Right, and I agree with it as well. I think the remaining useful insight of functional programming is that minimizing side effects increases code legibility, and if we want to be confident in the reasoning of an AI system (or an AI system wants to be able to confidently predict the impact of a proposed self-modification) we likely want the code to be partitioned as neatly as possible, so any downstream changes or upstream dependencies can be determined simply.

Neural nets, and related systems, do not have a preference for legibility built into the underlying structure, and so we may not want to use them or related systems for goal management code, or take especial care when connecting them to goal management code.

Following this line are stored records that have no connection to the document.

Lemma terminal_exec exit s op r s' :
  member_inv s -> stage s.1 = MemberStage.Terminal exit -> member_exec s op = Ret (r, s') ->
  terminal_core s'.1 = terminal_core s.1 /\ stage s'.1 = MemberStage.Terminal exit /\
  settled_reply exit op r.
Proof.
  destruct s as [c ms]. intros I E H. simpl in E. destruct I as [_ h2 _]; simpl in h2.
  rewrite E in h2. destruct op as [tr|e startup|h|grant| | |b|o|st]; simpl in H.
  - unfold transition_locked, MemberRecord.apply_transition in H. fold (stage c) in H. rewrite E in H.
    destruct tr; simplify_eq/=; done.
  - unfold terminalize_locked, claim_mailbox in H. destruct (mailbox_slot c); try done.
    rewrite E in H. simplify_eq/=. done.
  - pose proof (attach_mailbox_current h c ms) as Hc.
    destruct (attach_mailbox h c ms) as [[fx c'] ms']. simplify_eq/=.
    unfold terminal_core, stage. destruct (perform_current fx c') as [-> _]. by rewrite Hc.
  - apply bind_Ret_inv in H as (c' & Hc & _). unfold rebase_membership in Hc.
    destruct (MintedMembership.into_pair grant). fold (stage c) in Hc. rewrite E in Hc. done.
  - apply bind_Ret_inv in H as ([p c'] & Hc & H). simplify_eq.
    apply bind_Ret_inv in Hc as (? & _ & Hc). by simplify_eq.
  - apply bind_Ret_inv in H as ([p c'] & Hc & H). simplify_eq.
    apply bind_Ret_inv in Hc as (? & _ & Hc). by simplify_eq.
  - by simplify_eq.
  - apply bind_Ret_inv in H as (c' & Hc & H). simplify_eq.
    apply bind_Ret_inv in Hc as (? & _ & Hc). by simplify_eq.
  - by simplify_eq.
Qed.

Lemma terminal_run exit s ops rs s' :
  member_inv s -> stage s.1 = MemberStage.Terminal exit -> run_ops member_exec s ops = Ret (rs, s') ->
  terminal_core s'.1 = terminal_core s.1 /\ Forall2 (settled_reply exit) ops rs.
Proof.
  revert s rs; induction ops as [|op ops IH]; intros s rs I E H; simpl in H.
  - simplify_eq. split; [done|constructor].
  - apply bind_Ret_inv in H as ([r s1] & H1 & H). apply bind_Ret_inv in H as ([rs1 s2] & H2 & H).
    simplify_eq. pose proof (member_exec_inv _ _ _ _ I H1) as I1.
    destruct (terminal_exec _ _ _ _ _ I E H1) as (Hc & E1 & Hr).
    destruct (IH s1 rs1 I1 E1 H2) as [Hc2 Hrs]. split; [congruence|by constructor].
Qed.

Lemma pulses_app a b : pulses (a ++ b) = (pulses a + pulses b)%nat.
Proof. unfold pulses. by rewrite filter_app, length_app. Qed.

Lemma terminate_control_pulses h (ms : Controls) : pulses (terminate_control h ms).1 = 0%nat.
Proof.
  unfold terminate_control. destruct (ms !! h) as [m|]; [|done].
  destruct (prepare_termination m) as [[d fs] m']. simpl. rewrite pulses_app.
  assert (pulses ((fun f => Defer (MemberEffect.MailboxEffect f)) <$> fs) = 0%nat) as ->.
  { induction fs as [|f fs IH]; [done|exact IH]. }
  by destruct d.
Qed.

Lemma terminalize_makes_terminal exit startup c (ms : Controls) r fx s' :
  member_inv (c, ms) -> MemberStage.is_terminal (stage c) = false ->
  member_exec (c, ms) (Terminalize exit startup) = Ret ((r, fx), s') ->
  r = TerminalExit exit /\ stage s'.1 = MemberStage.Terminal exit /\
  pulses fx = 1%nat.
Proof.
  intros [_ h2 _] E H. simpl in h2, H. rewrite E in h2.
  unfold terminalize_locked, claim_mailbox in H.
  pose proof (fun h => terminate_control_pulses h ms) as Hp.
  assert (forall sl, current (set_mailbox sl c) = current c) as Hcur by done.
  destruct (mailbox_slot c) as [|h|o] eqn:Es; [| |done];
    unfold publish_terminal in H; rewrite Hcur in H; unfold MemberRecord.terminalized in H;
    fold (stage c) in H; rewrite E in H.
  - by simplify_eq/=.
  - specialize (Hp h). destruct (terminate_control h ms) as [fs ms']. simplify_eq/=.
    split; [done|]. rewrite foldl_app. simpl. unfold stage, current, read_cloned; simpl.
    split.
    + by rewrite (perform_no_pulse fs) by done.
    + by rewrite pulses_app, Hp.
Qed.

(** The first terminalizer wins: it publishes its exit with one wake of
    the record's watchers, and from then on, whatever operations follow, every
    terminalizer is answered with that exit, every transition is refused,
    neither wakes anybody, and the terminal record keeps every field but the
    planned-removal status. *)
Theorem first_terminalizer_wins grant ms before exit startup after rs1 s1 r fx s2 rs3 s3 :
  run_ops member_exec (new grant, ms) before = Ret (rs1, s1) ->
  MemberStage.is_terminal (stage s1.1) = false ->
  member_exec s1 (Terminalize exit startup) = Ret ((r, fx), s2) ->
  run_ops member_exec s2 after = Ret (rs3, s3) ->
  r = TerminalExit exit /\ pulses fx = 1%nat /\
  stage s2.1 = MemberStage.Terminal exit /\
  terminal_core s3.1 = terminal_core s2.1 /\
  Forall2 (settled_reply exit) after rs3.
Proof.
  intros H1 E H2 H3. pose proof (member_run_inv _ _ _ _ (member_inv_new grant ms) H1) as I1.
  destruct s1 as [c1 ms1].
  destruct (terminalize_makes_terminal _ _ _ _ _ _ _ I1 E H2) as (Hr & Hst & Hp).
  pose proof (member_exec_inv _ _ _ _ I1 H2) as I2.
  destruct (terminal_run _ _ _ _ _ I2 Hst H3). auto.
Qed.

(** ** The mailbox's teardown *)

Definition teardown_of (d : Deferred (MemberEffect.t T F)) : option (nat * T) :=
  match d with Defer (MemberEffect.FinishTeardown h x) => Some (h, x) | _ => None end.

(** The teardowns a run leaves to be finished, in order. *)
Definition torn (fx : Effects) : list (nat * T) := omap teardown_of fx.

(** The mailbox the member has terminated. *)
Definition ended (c : t) : option nat :=
  match mailbox_slot c with MemberMailbox.Terminal h => h | _ => None end.

Definition ended_controls (o : option nat) (ms : Controls) : Controls :=
  match o with Some h => (terminate_control h ms).2 | None => ms end.
Definition ended_teardowns (o : option nat) (ms : Controls) : list (nat * T) :=
  match o with Some h => torn (terminate_control h ms).1 | None => [] end.

Lemma torn_app a b : torn (a ++ b) = torn a ++ torn b.
Proof. apply omap_app. Qed.

Lemma ended_commit fx c : ended (foldl perform_deferred c fx) = ended c.
Proof. unfold ended. by destruct (perform_current fx c) as [_ ->]. Qed.

Lemma terminalize_torn exit startup c ms r :
  terminalize_locked exit startup c ms = r ->
  (ended r.1.2 = ended c /\ r.2 = ms /\ torn r.1.1.2 = []) \/
  (ended c = None /\ r.2 = ended_controls (ended r.1.2) ms /\
   torn r.1.1.2 = ended_teardowns (ended r.1.2) ms).
Proof.
  intros <-. unfold terminalize_locked, claim_mailbox, ended.
  destruct (mailbox_slot c) as [|h|o] eqn:Es.
  - left. unfold publish_terminal. destruct MemberRecord.terminalized as [? []]; done.
  - right. unfold publish_terminal. destruct MemberRecord.terminalized as [? p]. simpl.
    destruct (terminate_control h ms) as [fx ms'] eqn:Et. simpl. rewrite Et, torn_app.
    split; [done|]. split; [done|]. destruct p; simpl; by rewrite app_nil_r.
  - left. unfold publish_terminal.
    destruct (MemberRecord.terminalized exit startup (current c)) as [? []];
      destruct (stage c); simpl; by rewrite ?Es.
Qed.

where the overall behavior cannot be hijacked by any one of the atoms in that ensemble.

Hmm. I'm going to have to think about this claim longer, but right now I disagree. I think the model of human reasoning that seems most natural to me is hierarchical control systems. When I think of "swarms," that implies to me some sort of homogeneity between the agents, such as might describe groups of humans but not necessarily individual humans. (If we consider humans as swarms of neurons, which is how I originally read your statement, then the 'swarm-like' properties map on the control loops of the hierarchical view.)

But it seems to me that if the atoms in the swarm have specialized roles (like neurons), then a small number of atoms behaving strangely can lead to the swarm behaving strangely. (This is easier to see in the controls case, but I think is also sensible in the swarm of neurons model.) I'm thinking of the various extreme cases of psychology as examples: stuff like destroying parts of cats' brains and seeing how they behave, or the various exotic psychological disorders whose causes can be localized in the brain, or so on. That a system is built out of many subcomponents, instead of being a single logical reasoner, does not seem to me to be a significant source of safety.

(Now, I do think that various 'moral congress' ideas might represent some sort of safety--if you need many value systems to all agree that something is a good idea, then it seems less likely that extreme alternatives will be chosen in exotic scenarios, and a single value system can be a composite of many simpler value systems. This is ideas like 'bagging' from machine learning applied to goals--but the gains seem minor to me.)